What if your project management tool was actually an operating system for life?

An operating system for life, disguised as a project management tool

Somewhere along the way, “being productive” started to feel harder than the work itself.

We juggle task managers, notes apps, docs, whiteboards, and half-formed ideas scattered across tools that were never designed to work together. Add in sprint rituals, story points, and productivity theatre, and suddenly managing the work becomes more exhausting than doing it.

Most modern tools fall into two camps:

  • Corporate systems built for process, not people
  • Cleaner tools that still force you to hop between three or four apps just to think clearly

The result? Context rots. Documentation gets avoided. And the mental load keeps growing.

I think we can do better.

The idea I’m building

I’m working on Projectifier, a project management tool that starts personal and grows with you, instead of overwhelming you.
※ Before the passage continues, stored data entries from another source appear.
(** ** Mutators

    An iterator is the index it points at, [end()] being [size].  A call
    whose behaviour [std::vector] leaves undefined (popping an empty
    vector, a position past the end) gives [None]. *)

(** Non-const [begin()], [rbegin()], [front()], [back()], [operator[]]:
    they hand out a mutable alias and therefore call [dirtyHash].  The
    non-const [at(n)] is left out: its body, [mList.const_iterator(n)],
    is ill-formed once the template is instantiated. *)
Definition touch (v : t) : t := dirtyHash v.

(** [v[n] = x]: non-const [operator[]] followed by the store through the
    reference it returned. *)
Definition store (n : nat) (x : T) (v : t) : option t :=
  if decide (n < size v)%nat then
    let v1 := touch v in
    Some (Build (<[n := x]> (mList v1)) (mListHash v1) (mListHashDirty v1))
  else None.

(** [operator=]. *)
Definition assign (rhs : t) (v : t) : t :=
  Build (mList rhs) (mListHash rhs) (mListHashDirty rhs).

Definition push_back (x : T) (v : t) : t :=
  let v1 := Build (mList v ++ [x]) (mListHash v) (mListHashDirty v) in
  (* Quick progressive hash add *)
  if negb (isHashDirty v1) then addToHash x v1 else v1.

Definition pop_back (v : t) : option t :=
  match mList v with
  | [] => None
  | _ :: _ =>
      Some (dirtyHash (Build (take (size v - 1) (mList v))
                             (mListHash v) (mListHashDirty v)))
  end.

(** [swap(rhs)]: both objects change; the result is [( *this, rhs)]. *)
Definition swap (rhs : t) (v : t) : t * t :=
  let v1 := Build (mList rhs) (mListHash v) (mListHashDirty v) in
  let rhs1 := Build (mList v) (mListHash rhs) (mListHashDirty rhs) in
  (dirtyHash v1, rhs1).

(** [insert(iterator pos, const T& t)]. *)
Definition insert (pos : nat) (x : T) (v : t) : option t :=
  if decide (pos ≤ size v)%nat then
    let recalc := negb (bool_decide (pos = size v)) in
    let v1 := Build (take pos (mList v) ++ x :: drop pos (mList v))
                    (mListHash v) (mListHashDirty v) in
    Some (if recalc then dirtyHash v1 else addToHash x v1)
  else None.

(** [insert(iterator pos, InputIterator f, InputIterator l)]. *)
Definition insert_range (pos : nat) (fl : list T) (v : t) : option t :=
  if decide (pos ≤ size v)%nat then
    Some (dirtyHash (Build (take pos (mList v) ++ fl ++ drop pos (mList v))
                           (mListHash v) (mListHashDirty v)))
  else None.

(** [insert(iterator pos, size_type n, const T& x)]. *)
Definition insert_n (pos : nat) (n : nat) (x : T) (v : t) : option t :=
  if decide (pos ≤ size v)%nat then
    Some (dirtyHash (Build (take pos (mList v) ++ replicate n x
                              ++ drop pos (mList v))
                           (mListHash v) (mListHashDirty v)))
  else None.

(** [erase(iterator pos)]. *)
Definition erase (pos : nat) (v : t) : option t :=
  if decide (pos < size v)%nat then
    Some (dirtyHash (Build (delete pos (mList v))
                           (mListHash v) (mListHashDirty v)))
  else None.

(** [erase(iterator first, iterator last)]. *)
Definition erase_range (first last : nat) (v : t) : option t :=
  if decide (first ≤ last ≤ size v)%nat then
    Some (dirtyHash (Build (take first (mList v) ++ drop last (mList v))
                           (mListHash v) (mListHashDirty v)))
  else None.

Definition clear (v : t) : t := Build [] 0 false.

(** [resize(size_type n, const T& t = T())]. *)
Definition resize (n : nat) (x : T) (v : t) : t :=
  let recalc := negb (bool_decide (n = size v)) in
  let v1 := Build (take n (mList v) ++ replicate (n - size v) x)
                  (mListHash v) (mListHashDirty v) in
  if recalc then dirtyHash v1 else v1.

(** ** The mutating interface as data *)

Inductive op : Type :=
| OpTouch
| OpStore (n : nat) (x : T)
| OpAssign (rhs : t)
| OpPushBack (x : T)
| OpPopBack
| OpSwap (rhs : t)
| OpInsert (pos : nat) (x : T)
| OpInsertRange (pos : nat) (fl : list T)
| OpInsertN (pos n : nat) (x : T)
| OpErase (pos : nat)
| OpEraseRange (first last : nat)
| OpClear
| OpResize (n : nat) (x : T).

Definition apply (o : op) (v : t) : option t :=
  match o with
  | OpTouch => Some (touch v)
  | OpStore n x => store n x v
  | OpAssign rhs => Some (assign rhs v)
  | OpPushBack x => Some (push_back x v)
  | OpPopBack => pop_back v
  | OpSwap rhs => Some (fst (swap rhs v))
  | OpInsert pos x => insert pos x v
  | OpInsertRange pos fl => insert_range pos fl v
  | OpInsertN pos n x => insert_n pos n x v
  | OpErase pos => erase pos v
  | OpEraseRange first last => erase_range first last v
  | OpClear => Some (clear v)
  | OpResize n x => Some (resize n x v)
  end.

Fixpoint run (os : list op) (v : t) : option t :=
  match os with
  | [] => Some v
  | o :: os' => match apply o v with
                | Some v' => run os' v'
                | None => None
                end
  end.

(** Whether the path that [o] takes on [v] avoids [dirtyHash]. *)
Definition skips_dirtyHash (o : op) (v : t) : bool :=
  match o with
  | OpPushBack _ | OpClear | OpAssign _ => true
  | OpInsert pos _ => bool_decide (pos = size v)
  | OpResize n _ => bool_decide (n = size v)
  | _ => false
  end.

(** The stored hash is the hash of the stored elements. *)
Definition in_sync (v : t) : Prop := mListHash v = hash_from 0 (mList v).

(** A vector that is not flagged dirty carries the hash of its elements. *)
Definition coherent (v : t) : Prop := isHashDirty v = false → in_sync v.

Definition operand_coherent (o : op) : Prop :=
  match o with
  | OpAssign rhs => coherent rhs
  | _ => True
  end.

End hashed_vector.

Arguments t : clear implicits.

End HashedVector.

(* ===================================================================== *)
(** * What the translation unit takes from headers outside the sources *)
(* ===================================================================== *)

(** [Real] is a C++ [float]; it stays abstract, with the operations that
    the code applies to it.  The matrix and box types, the affine
    transform of a box, the two render-queue constants and the build
    configuration complete the interface. *)
Class Externals : Type := {
  Real : Type;
  Rzero : Real;
  (** [std::numeric_limits<float>::max()] *)
  Rmax_value : Real;
  Radd : Real → Real → Real;
  Rsub : Real → Real → Real;
  Rmul : Real → Real → Real;
  (** [operator<] on [Real] *)
  Rltb : Real → Real → bool;
  Matrix4 : Type;
  Aabb : Type;
  (** [Aabb::transformAffine] *)
  transformAffine : Matrix4 → Aabb → Aabb;
  RENDER_QUEUE_MAIN : uint8;
  RENDER_QUEUE_MAX : uint8;
  (** whether the build defines [NDEBUG] *)
  NDEBUG : bool
}.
At its core, it’s a single home for your work and your thinking. Projects, tasks, notes, ideas, and context all live together… not spread across disconnected tools.

The goal isn’t to force structure. It’s to reduce friction.

  • No mandatory sprints
  • No story points
  • No “admin for the sake of admin”

Just a system that adapts to how you work.

Work isn’t linear, so the system shouldn’t be either

Most tools treat work like a checklist.

But real thinking doesn’t work that way.

In Projectifier, everything is connected. Ideas, tasks, and notes form a living system rather than isolated items.

I think of it like this:

Most things in our lives orbit one project or area. They belong somewhere. They have a home.

But occasionally, something bigger appears, an idea that influences multiple projects, decisions, or even areas of life.

Those aren’t tasks. They’re comets.

Instead of getting lost, those moments should be surfaced, recognised, and celebrated — not buried in an inbox or forgotten note.

A few principles I won’t compromise on

  • One home — No tool-hopping. Your context lives where the work happens.
  • Living documentation — Documentation shouldn’t be a separate chore. The project is the document.
  • Progressive complexity — Simple by default. Power features when you want them, not before.

This isn’t about stripping things down for the sake of minimalism. It’s about respecting cognitive load.

Built for individuals, not enterprises

This isn’t an enterprise platform pretending to be friendly.

It’s being built personal-first, with small teams in mind — no admin dashboards, no seat licences, no extractive pricing.

I don’t believe people should feel taxed on their thoughts.

If this works, it works because it makes life calmer, clearer, and easier to navigate, not because it locks people in.

Still evolving, and that’s intentional

This is a living system. The questions aren’t all answered yet, and that’s part of the process.

But the direction is clear:

“Tools should adapt to how humans think, not force humans to adapt to the tool.”

If that idea resonates, you’re exactly who this is being built for.